Tamas slammed his knife into the man’s throat and drove him backward into the room, shoving him across the main table. The other four guards jumped to their feet, shouting and scrambling for weapons. Tamas was faster. He pulled his knife hand back and dragged it across a second guard’s throat before leaving it in the heart of a third. He leapt the table in a single bound, the powder trance singing in his veins. His foot came down on the bench opposite and he barely had time to swear as it gave way beneath him.
He stumbled upon landing and threw himself into a roll, tumbling across the room. He came up beside the fourth guard just as the man turned on him with a pistol. Tamas reached out with his senses and fizzled the ignition of the powder as the hammer came down. He wrenched the pistol out of the man’s hand and slammed the butt into the guard’s face hard enough to hear his skull crack.
The fifth guard ran for the door. Tamas drew his boot knife and threw, flat-handed. The knife hit her just beneath the shoulder blade. She let out a yell, stumbled, and reached back for the hilt. Tamas crossed the room and broke her neck.
He scrambled for both of his knives and took up a position beside the door. The silence was deafening. Where were the reinforcements? Where were the sleeping guards?
A single pair of boots sounded on the stone stairwell. Tamas hazarded a glance, only to see Andriya appear. The man was covered in blood, but by the looks of him none of it was his own. “You’re making too much noise,” Andriya said.
Tamas let out a soft sigh of relief, cleaned his knives, and led Andriya back upstairs. They passed the bunk room, where Tamas could hear a soft death rattle.
“Take care of that,” he said.
On the roof, two sentries lay in pools of their own blood, and Tamas shielded his eyes from the flickering torches and surveyed Surkov’s Alley to his south. To his surprise, he saw nothing-no fires, no camping companies of Kez reserves. In the distance, he could see the torches of Midway Keep, and far beyond that the glittering lights of Budwiel.
The entire Kez army was now to his north.

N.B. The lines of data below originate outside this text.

Lemma quietly_ret {A} (a : A) : quietly (mret a).
Proof. intros w. exists a, w. split; reflexivity. Qed.

Lemma quietly_query {A} q (r : Result A) : answers r -> quietly (query q r).
Proof. intros [a ->] w. exists a, (log_query q w). split; reflexivity. Qed.

Lemma quietly_bind {A B} (m : M A) (f : A -> M B) :
  quietly m -> (forall a, quietly (f a)) -> quietly (m ≫= f).
Proof.
  intros Hm Hf w. destruct (Hm w) as (a & w1 & E & Hr).
  destruct (Hf a w1) as (b & w2 & E2 & Hr2).
  exists b, w2. split; [|congruence].
  unfold mbind, M_bind. rewrite E. exact E2.
Qed.

Lemma quietly_mapM {A B} (f : A -> M B) l : (forall a, quietly (f a)) -> quietly (mapM f l).
Proof.
  intros Hf. induction l as [|a l IH]; simpl.
  - apply quietly_ret.
  - apply quietly_bind; [apply Hf|]. intros b.
    apply quietly_bind; [exact IH|]. intros bs. apply quietly_ret.
Qed.




End ListFacts.

(** X8: a list request whose count is 0 is answered with the "no
    books" message, and no find query is made: the count query is the
    only store call. *)
Theorem zero_count_is_no_books cfg st o pt w f :
  activeFilter (or_string (Req.type o) pt) o = Some f ->
  store_count st f = Ok (JS.Number (JS.Num 0)) ->
  (listAction cfg st o pt w).1 = Ok tt /\
  queries (listAction cfg st o pt w).2 = queries w ++ [count_query f] /\
  responses (listAction cfg st o pt w).2
  = responses w ++ [Send_html (message_html no_books_message)].
Proof.
  intros Hf Hc. rewrite (list_zero_count cfg st o pt w f Hf Hc).
  repeat split; reflexivity.
Qed.

Lemma zero_count_is_no_books_witness :
  let st := example_store (Ok (JS.Number (JS.Num 0))) [] None in
  queries (listAction example_config st example_options None example_world).2
  = [QcountBooksWithTags (Some ["harry"; "potter"]) (JS.Num 5)].
Proof.
  intros st.
  destruct (zero_count_is_no_books example_config st example_options None example_world
              (ByTag (Some ["harry"; "potter"]) (JS.Num 5))) as (_ & H & _);
    [reflexivity | reflexivity |].
  exact H.
Defined.

(** X9: a list request whose count is not 0 but compares as at most 0
    (null, false, a negative number) is answered with the "access error"
    message, when the find query, if one is made, returns. *)
Theorem nonpositive_count_is_access_error cfg st o pt w f c rows :
  activeFilter (or_string (Req.type o) pt) o = Some f ->
  store_count st f = Ok c ->
  JS.is_zero c = false ->
  JS.le (JS.ToNumber c) (JS.Num 0) = true ->
  store_find st f (sortField (Req.sortString o)) (limit cfg)
    (JS.mul (numField (Req.page o)) (limit cfg)) = Ok rows ->
  responses (listAction cfg st o pt w).2
  = responses w ++ [Send_html (message_html access_error_message)] /\
  (JS.is_zero JS.Null = false /\ JS.le (JS.ToNumber JS.Null) (JS.Num 0) = true) /\
  (JS.is_zero (JS.Bool false) = false
   /\ JS.le (JS.ToNumber (JS.Bool false)) (JS.Num 0) = true).
Proof.
  intros Hf Hc Hz Hle Hr. split; [|repeat split].
  exact (list_nonpositive_count cfg st o pt w f c rows Hf Hc Hz Hle Hr).
Qed.

Lemma nonpositive_count_is_access_error_witness :
  let st := example_store (Ok JS.Null) three_books None in
  responses (listAction example_config st example_options None example_world).2
  = [Send_html (message_html access_error_message)].
Proof.
  intros st.
  destruct (nonpositive_count_is_access_error example_config st example_options None
              example_world (ByTag (Some ["harry"; "potter"]) (JS.Num 5)) JS.Null
              three_books) as (H & _); [reflexivity..|].
  exact H.
Defined.

(** X10: a list request that resolves to no filter (its type is
    neither "serie" nor "author", no tagId or ccNum is positive and they
    are not both 0) makes no store call and is answered with the "no
    books" message. *)
Theorem no_filter_is_no_books cfg st o pt w :
  activeFilter (or_string (Req.type o) pt) o = None ->
  listAction cfg st o pt w
  = (Ok tt, log_response (Send_html (message_html no_books_message)) w).
Proof.
  intros Hf. unfold listAction. split_by_filter Hf;
    repeat match type of Hf with
           | context [match ?x with _ => _ end] => destruct x
           end; try discriminate Hf; reflexivity.
Qed.

Lemma no_filter_is_no_books_witness :
  let o := {| Req.page := JS.Undefined; Req.sortString := None; Req.type := None;
              Req.searchString := None; Req.tagId := JS.Number (JS.Num 0);
              Req.ccNum := JS.Number (JS.Num (-2)); Req.ccId := JS.Undefined;
              Req.serieId := JS.Undefined; Req.authorsId := JS.Undefined;
              Req.bookId := JS.Undefined; Req.num := JS.Undefined |} in
  let st := example_store (Ok (JS.Number (JS.Num 3))) three_books None in
  (listAction example_config st o None example_world).2
  = log_response (Send_html (message_html no_books_message)) example_world.
Proof.
  intros o st.
  rewrite (no_filter_is_no_books example_config st o None example_world); reflexivity.
Defined.

(** X11: a list request with a positive count whose find query returns
    books makes the count query, the find query with limit [PAGE_LIMIT]
    at offset [page * PAGE_LIMIT] (the requested page, not clamped) and
    the four lookups, and renders the book list with the books of the
    find query, their fields attached, and the navigation of the
    requested page and the count.  The page is what the handler parses
    of [options.page], and it and the offset are integers that doubles
    hold exactly; [searchString], if given, is a string. *)
Theorem found_page_is_rendered cfg st o pt w f n b l arows frows srows trows :
  let sort := sortField (Req.sortString o) in
  let page := numField (Req.page o) in
  let offset := JS.mul page (limit cfg) in
  let ids := bookIdString (b :: l) in
  exact_integer (Req.page o) -> exact_number offset ->
  activeFilter (or_string (Req.type o) pt) o = Some f ->
  store_count st f = Ok (JS.Number (JS.Num n)) -> (0 < n)%Z ->
  store_find st f sort (limit cfg) offset = Ok (b :: l) ->
  getAuthorsOfBooks st ids = Ok arows ->
  getFormatsOfBooks st ids = Ok frows ->
  getSeriesOfBooks st ids = Ok srows ->
  getTagsOfBooks st ids = Ok trows ->
  (forall z, Req.page o = JS.Number (JS.Num z) ->
     page = JS.Num z /\ offset = JS.Num (z * PAGE_LIMIT cfg)) /\
  exists l',
    (listAction cfg st o pt w).1 = Ok tt /\
    queries (listAction cfg st o pt w).2
    = queries w ++ [count_query f; find_query f sort (limit cfg) offset] ++ lookups ids /\
    responses (listAction cfg st o pt w).2
    = responses w ++ [Render_booklist (Rows l')
                        (Nav.getPageNavigation cfg page (JS.Number (JS.Num n)))] /\
    Forall2 (enriched arows frows srows trows) (b :: l) l'.
Proof.
  intros sort page offset ids Hx _ Hf Hc Hn Hr Ha Hfo Hs Ht.
  split.
  { intros z Ez. unfold offset, page. rewrite Ez.
    rewrite numField_exact by (specialize (Hx z Ez); lia). split; reflexivity. }
  rewrite (listAction_found cfg st o pt w f n (b :: l) Hf Hc Hn Hr).
  cbv zeta. cbn [length_is_zero]. unfold mbind, M_bind.
  match goal with
  | |- context [addFields st (Rows (b :: l)) ?w2] =>
      destruct (addFields_run st b l arows frows srows trows w2 Ha Hfo Hs Ht)
        as (l' & Hrun & Hl')
  end.
  exists l'. fold ids in Hrun. rewrite Hrun.
  split; [reflexivity|]. split; [simpl; rewrite <- !app_assoc; reflexivity|].
  split; [reflexivity | exact Hl'].
Qed.

Lemma found_page_is_rendered_witness :
  let st := example_store (Ok (JS.Number (JS.Num 3))) three_books None in
  queries (listAction example_config st example_options None example_world).2
  = [QcountBooksWithTags (Some ["harry"; "potter"]) (JS.Num 5);
     QfindBooksWithTags (Some ["harry"; "potter"]) "title" (JS.Num 5)
       (JS.Num 30) (JS.Num 0)] ++ lookups (IdString "11,12,13").
Proof.
  intros st.
  destruct (found_page_is_rendered example_config st example_options None example_world
              (ByTag (Some ["harry"; "potter"]) (JS.Num 5)) 3 (example_book 11)
              [example_book 12; example_book 13] [] [] [] [])
    as (_ & l' & _ & H & _);
    [intros z E; discriminate E | intros z [= <-]; vm_compute; discriminate
    | reflexivity.. |].
  exact H.
Defined.

(** X12: a list request with a positive count whose find query returns
    no book, as for a page beyond the last one, is answered with the
    "access error" message, after the count and the find query.  The
    page is what the handler parses of [options.page], and it and the
    offset are integers that doubles hold exactly; [searchString], if
    given, is a string. *)
Theorem empty_page_is_access_error cfg st o pt w f n :
  let sort := sortField (Req.sortString o) in
  let offset := JS.mul (numField (Req.page o)) (limit cfg) in
  exact_integer (Req.page o) -> exact_number offset ->
  activeFilter (or_string (Req.type o) pt) o = Some f ->
  store_count st f = Ok (JS.Number (JS.Num n)) -> (0 < n)%Z ->
  store_find st f sort (limit cfg) offset = Ok [] ->
  (forall z, Req.page o = JS.Number (JS.Num z) -> offset = JS.Num (z * PAGE_LIMIT cfg)) /\
  listAction cfg st o pt w
  = (Ok tt,
     log_response (Send_html (message_html access_error_message))
       (log_query (find_query f sort (limit cfg) offset)
          (log_query (count_query f) w))).
Proof.
  intros sort offset Hx _ Hf Hc Hn Hr.
  split.
  { intros z Ez. unfold offset. rewrite Ez.
    rewrite numField_exact by (specialize (Hx z Ez); lia). reflexivity. }
  rewrite (listAction_found cfg st o pt w f n [] Hf Hc Hn Hr). reflexivity.
Qed.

He snatched one of the torches and waved it twice. Within moments the ground to the north of the inspection station was writhing with the dark figures of Adran soldiers as they flooded forward. He was joined a moment later by Andriya.
“Didn’t we do this once before?” Andriya asked. “Going behind the enemy’s lines? I seem to remember it didn’t end so well.”

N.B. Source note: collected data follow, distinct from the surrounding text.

Lemma gen_loop_range (is_duplicate is_invalid : bool) (n : Z) (rules : list rule)
    (rule_num : Z) :
  returns (gen_loop (range n) is_duplicate is_invalid rules rule_num)
    (fun out => out.2 = rule_num + Z.max 0 n /\
       exists batch, out.1 = (rules ++ batch)%list /\
                     batch_ok is_duplicate is_invalid rule_num n batch).
Proof.
  unfold range.
  replace (seqZ 0 n) with (seqZ 0 (Z.of_nat (Z.to_nat n))).
  2:{ destruct (decide (0 <= n)); [by rewrite Z2Nat.id|].
      rewrite !seqZ_nil; [done|lia..]. }
  eapply returns_mono; [by apply gen_loop_spec|].
  intros [rules' rn'] (Hrn & batch & Hrules & Hlen & Hbatch). cbn [fst snd] in *.
  split; [lia|]. exists batch. split; [done|]. split; [done|].
  intros k r Hk. specialize (Hbatch k r Hk). by rewrite Z.add_0_l in Hbatch.
Qed.

Lemma generate_unshuffled_spec (num_valid num_duplicates num_invalid : Z) :
  returns (generate_unshuffled num_valid num_duplicates num_invalid)
    (fun rules => exists valid duplicate invalid,
       rules = (valid ++ duplicate ++ invalid)%list /\
       partitions_ok num_valid num_duplicates num_invalid valid duplicate invalid).
Proof.
  unfold generate_unshuffled.
  eapply returns_bind; [apply gen_loop_range|]. cbn beta.
  intros [rules1 rn1]. cbn [fst snd]. intros (-> & vs & -> & Hvs).
  eapply returns_bind; [apply gen_loop_range|]. cbn beta.
  intros [rules2 rn2]. cbn [fst snd]. intros (-> & ds & -> & Hds).
  eapply returns_bind; [apply gen_loop_range|]. cbn beta.
  intros [rules3 rn3]. cbn [fst snd]. intros (-> & ivs & -> & Hivs).
  apply returns_ret. exists vs, ds, ivs.
  split; [by rewrite app_nil_l, <-app_assoc|]. done.
Qed.

Lemma generate_rules_spec (num_valid num_duplicates num_invalid : Z) :
  returns (generate_rules num_valid num_duplicates num_invalid)
    (fun rules => exists valid duplicate invalid,
       rules ≡ₚ (valid ++ duplicate ++ invalid)%list /\
       partitions_ok num_valid num_duplicates num_invalid valid duplicate invalid).
Proof.
  unfold generate_rules.
  eapply returns_bind; [apply generate_unshuffled_spec|].
  intros unshuffled (vs & ds & ivs & -> & Hok).
  eapply returns_mono; [apply returns_shuffle|].
  intros rules Hperm. by exists vs, ds, ivs.
Qed.

Lemma slot_generated (is_duplicate is_invalid : bool) (i rule_num : Z) (r : rule) :
  slot_ok is_duplicate is_invalid i rule_num r -> generated r.
Proof.
  intros (fam & fields & Hfam & Hff & _ & Hok).
  exists rule_num, fam, fields, is_duplicate, is_invalid.
  split; [by eapply list_elem_of_lookup_2|done].
Qed.

Lemma batch_generated (is_duplicate is_invalid : bool) (start n : Z) (batch : list rule) :
  batch_ok is_duplicate is_invalid start n batch -> Forall generated batch.
Proof.
  intros [_ Hb]. apply Forall_lookup. intros k r Hk.
  eapply slot_generated, Hb, Hk.
Qed.

Lemma generate_rules_generated (num_valid num_duplicates num_invalid : Z) :
  returns (generate_rules num_valid num_duplicates num_invalid) (Forall generated).
Proof.
  eapply returns_mono; [apply generate_rules_spec|]. cbn beta.
  intros rules (vs & ds & ivs & Hperm & Hv & Hd & Hi).
  rewrite Hperm, !Forall_app. repeat split; eapply batch_generated; eassumption.
Qed.

(** The corruption an invalid type applies. *)
Lemma corrupt_cases (t : string) (b : rule) :
  t ∈ INVALID_TYPES ->
  (t = "missing_rule_code" /\ corrupt t b = del_rule_code b)
  \/ (t = "missing_description" /\ corrupt t b = del_description b)
  \/ (t = "missing_conditions" /\ corrupt t b = del_conditions b)
  \/ (t = "empty_conditions" /\ corrupt t b = set_conditions [] b)
  \/ (t = "invalid_priority_high" /\ corrupt t b = set_priority 1500 b)
  \/ (t = "invalid_priority_low" /\ corrupt t b = set_priority (-10) b)
  \/ (t = "invalid_priority_negative" /\ corrupt t b = set_priority (-100) b).
Proof.
  intros Ht. unfold INVALID_TYPES in Ht.
  repeat (apply elem_of_cons in Ht as [->|Ht]); [..|by apply elem_of_nil in Ht];
    unfold corrupt; repeat eval_if; tauto.
Qed.

Lemma generated_conditions (r : rule) (cs : list condition) :
  generated r -> conditions r = Some cs -> cs <> [] ->
  (1 <= length cs <= 4)%nat /\ exists fields, Forall (condition_ok fields) cs.
Proof.
  intros (n & fam & fields & dup & inv & _ & _ & base & Hbase & Hr) Hcs Hne.
  destruct Hbase as (_ & _ & (cs0 & Hcs0 & Hlen & Hall) & _).
  assert (conditions r = conditions base \/ conditions r = None
          \/ conditions r = Some []) as Hc.
  { destruct inv; [|by subst; left].
    destruct Hr as (t & Ht & ->).
    destruct (corrupt_cases t base Ht) as [H|[H|[H|[H|[H|[H|H]]]]]];
      destruct H as [_ ->]; cbn; auto. }
  destruct Hc as [Hc|[Hc|Hc]]; rewrite Hc in Hcs; [|done|congruence].
  rewrite Hcs0 in Hcs. injection Hcs as <-. eauto.
Qed.

End GenerateRule.

(** ** The shapes of conditions *)

Section Conditions.
Context {R : RandomGen}.

Ltac split_elem :=
  repeat match goal with
    | H : _ ∈ _ :: _ |- _ => apply elem_of_cons in H as [H|H]
    | H : _ ∈ [] |- _ => by apply elem_of_nil in H
    end.

Lemma value_ok_shape (c : condition) : value_ok c -> shape_ok c.
Proof.
  intros [(Hop & xs & Hv & Hlen & _)|[(Hop & lo & d & Hv & Hlo & Hd)
         |[(Hop & n & Hv & _)|(Hop & _)]]]; split; intros Hop'.
  - split_elem; congruence.
  - by exists xs.
  - exists lo, (lo + d). split; [done|lia].
  - split_elem; congruence.
  - split_elem; congruence.
  - split_elem; congruence.
  - split_elem; congruence.
  - split_elem; congruence.
Qed.

Lemma value_ok_strict_shape (c : condition) : value_ok c -> strict_shape_ok c.
Proof.
  intros [(Hop & xs & Hv & Hlen & Hnd & Hin)|[(Hop & lo & d & Hv & Hlo & Hd)
         |[(Hop & n & Hv & _)|(Hop & _)]]]; split; intros Hop'.
  - exists xs. repeat split; [done..|]. intros x Hx.
    destruct (proj1 (list_elem_of_fmap _ _ _) (Hin x Hx)) as (code & -> & Hcode).
    by exists code.
  - split_elem; congruence.
  - split_elem; congruence.
  - exists lo, (lo + d). split; [done|lia].
  - split_elem; congruence.
  - split_elem; congruence.
  - split_elem; congruence.
  - split_elem; congruence.
Qed.

(** C3: in every emitted record whose [conditions] are present and not
    empty, there are one to four conditions; a BETWEEN condition has a
    value of exactly two integers, the first at most the second, and an
    IS_ANY_OF or IS_NONE_OF condition a value list of two to four
    entries. *)
Theorem emitted_conditions_shape (num_valid num_duplicates num_invalid : Z) :
  returns (generate_rules num_valid num_duplicates num_invalid)
    (Forall (fun r => forall cs, conditions r = Some cs -> cs <> [] ->
       (1 <= length cs <= 4)%nat /\ Forall shape_ok cs)).
Proof.
  eapply returns_mono; [apply generate_rules_generated|]. cbn beta.
  intros rules Hgen. eapply Forall_impl; [exact Hgen|]. cbn beta.
  intros r Hr cs Hcs Hne.
  destruct (generated_conditions r cs Hr Hcs Hne) as (Hlen & fields & Hall).
  split; [done|]. eapply Forall_impl; [exact Hall|].
  intros c [_ Hc]. by apply value_ok_shape.
Qed.

(** C9: in every emitted record, the value list of an IS_ANY_OF or
    IS_NONE_OF condition has pairwise distinct elements, each one of the
    seven country codes, and the two entries of a BETWEEN value differ by
    1000 to 5000, so that the first is strictly below the second. *)
Theorem emitted_conditions_strict_shape (num_valid num_duplicates num_invalid : Z) :
  returns (generate_rules num_valid num_duplicates num_invalid)
    (Forall (fun r => forall cs, conditions r = Some cs ->
       Forall strict_shape_ok cs)).
Proof.
  eapply returns_mono; [apply generate_rules_generated|]. cbn beta.
  intros rules Hgen. eapply Forall_impl; [exact Hgen|]. cbn beta.
  intros r Hr cs Hcs.
  destruct (decide (cs = [])) as [->|Hne]; [by constructor|].
  destruct (generated_conditions r cs Hr Hcs Hne) as (Hlen & fields & Hall).
  eapply Forall_impl; [exact Hall|].
  intros c [_ Hc]. by apply value_ok_strict_shape.
Qed.

End Conditions.

(** ** The invalid partition *)

Section Invalid.
Context {R : RandomGen}.




End Invalid.

(** ** Tags *)

Section Tags.
Context {R : RandomGen}.

Lemma corrupt_tags (t : string) (b : rule) : tags (corrupt t b) = tags b.
Proof. unfold corrupt. by repeat case_bool_decide. Qed.

Lemma family_not_marker (family : string) :
  family ∈ FAMILIES ->
  family <> "production-critical" /\ family <> "high-priority"
  /\ family <> "vectorized".
Proof.
  intros Hf. unfold FAMILIES in Hf.
  repeat (apply elem_of_cons in Hf as [->|Hf]); [..|by apply elem_of_nil in Hf];
    by repeat split.
Qed.

Lemma rule_tags_spec (rule_num : Z) (family : string) :
  family ∈ FAMILIES ->
  family ∈ rule_tags rule_num family
  /\ "batch_" +:+ Str.of_int (rule_num `div` 100) ∈ rule_tags rule_num family
  /\ ("production-critical" ∈ rule_tags rule_num family <-> rule_num `mod` 10 = 0)
  /\ ("high-priority" ∈ rule_tags rule_num family <-> rule_num `mod` 10 = 0)
  /\ ("vectorized" ∈ rule_tags rule_num family <-> rule_num `mod` 7 = 0).
Proof.
  intros Hf. destruct (family_not_marker family Hf) as (Hpc & Hhp & Hv).
  unfold rule_tags.
  repeat case_bool_decide; rewrite ?elem_of_app, !elem_of_cons, !elem_of_nil;
    change ("batch_" +:+ ?x) with (String "b" ("atch_" +:+ x));
    repeat split; try tauto; try (intros; exfalso; intuition congruence);
    try (intros _; tauto).
Qed.

(** C7: the tags of every generated record hold its family name and the
    bucket tag of its rule number; they hold "production-critical" and
    "high-priority" exactly when the rule number is a multiple of 10, and
    "vectorized" exactly when it is a multiple of 7. *)
Theorem generated_tags (rule_num : Z) (family : string)
    (is_duplicate is_invalid : bool) :
  family ∈ FAMILIES ->
  returns (generate_rule rule_num family is_duplicate is_invalid)
    (fun r =>
       family ∈ tags r
       /\ "batch_" +:+ Str.of_int (rule_num `div` 100) ∈ tags r
       /\ ("production-critical" ∈ tags r <-> rule_num `mod` 10 = 0)
       /\ ("high-priority" ∈ tags r <-> rule_num `mod` 10 = 0)
       /\ ("vectorized" ∈ tags r <-> rule_num `mod` 7 = 0)).
Proof.
  intros Hf. destruct (family_fields_total family Hf) as (fields & Hff & Hne).
  eapply returns_mono; [by apply generate_rule_spec|]. cbn beta.
  intros r (base & Hbase & Hr).
  assert (tags r = rule_tags rule_num family) as ->.
  { destruct Hbase as (_ & _ & _ & _ & Htags).
    destruct is_invalid; [|by subst].
    destruct Hr as (t & _ & ->). by rewrite corrupt_tags. }
  by apply rule_tags_spec.
Qed.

Tamas glanced toward Andriya. Somehow, he had gotten even more blood on him. Olem, he reflected, might not be as good a killer as Andriya, but he was far better company. “You should change your uniform.”
“I don’t have a spare.”
“That was shortsighted.”
Andriya licked a bit of blood off the tip of one finger, a not entirely human smile playing upon his lips. “We climb the walls of Budwiel tomorrow. I want the bloody Kez to know what’s coming for them when they see me.”
“If you insist.” There was no “sir” when Andriya had his blood up like this. Killing Kez was his favorite thing in this world. “Just stand upwind from me.”
Tamas turned to watch more of his army emerge from the darkness. The vanguard had surrounded the inspection station now, and on the road he could see the long, dark snake of his army marching forward through the dark. On the river to his right, several cargo barges moved into view, cutting quietly through the water, loaded down with heavy artillery.
“The Kez army be damned,” Tamas said. “Nothing will stop me now.”
Nila’s first instinct after regaining consciousness was to scream.
She nearly bit her tongue in half to keep herself from doing so. Her hands were bound behind her back and her eyes opened on nothing but darkness. Fear threatened to swallow her whole, adrenaline tearing through her veins and overwhelming the stiffness of her limbs and the saddle soreness at her very core.
She slipped into the place between the real world and the Else almost instinctually-in fact, it was several minutes before she realized what she had done. Her breathing was calm, her heart no longer fluttering. The world floated before her in a translucent haze. Bo had described this as a good place to be calm and to think, but had warned her that her brain would not receive the information that it needed to analyze the world around it. Sounds were muted, and even the feel of the ground beneath her legs seemed distant.
Cautiously, she let herself leave that place, sinking back into the real world. With it came all of the pain and aches of being alive and she couldn’t help but let out a slight whimper.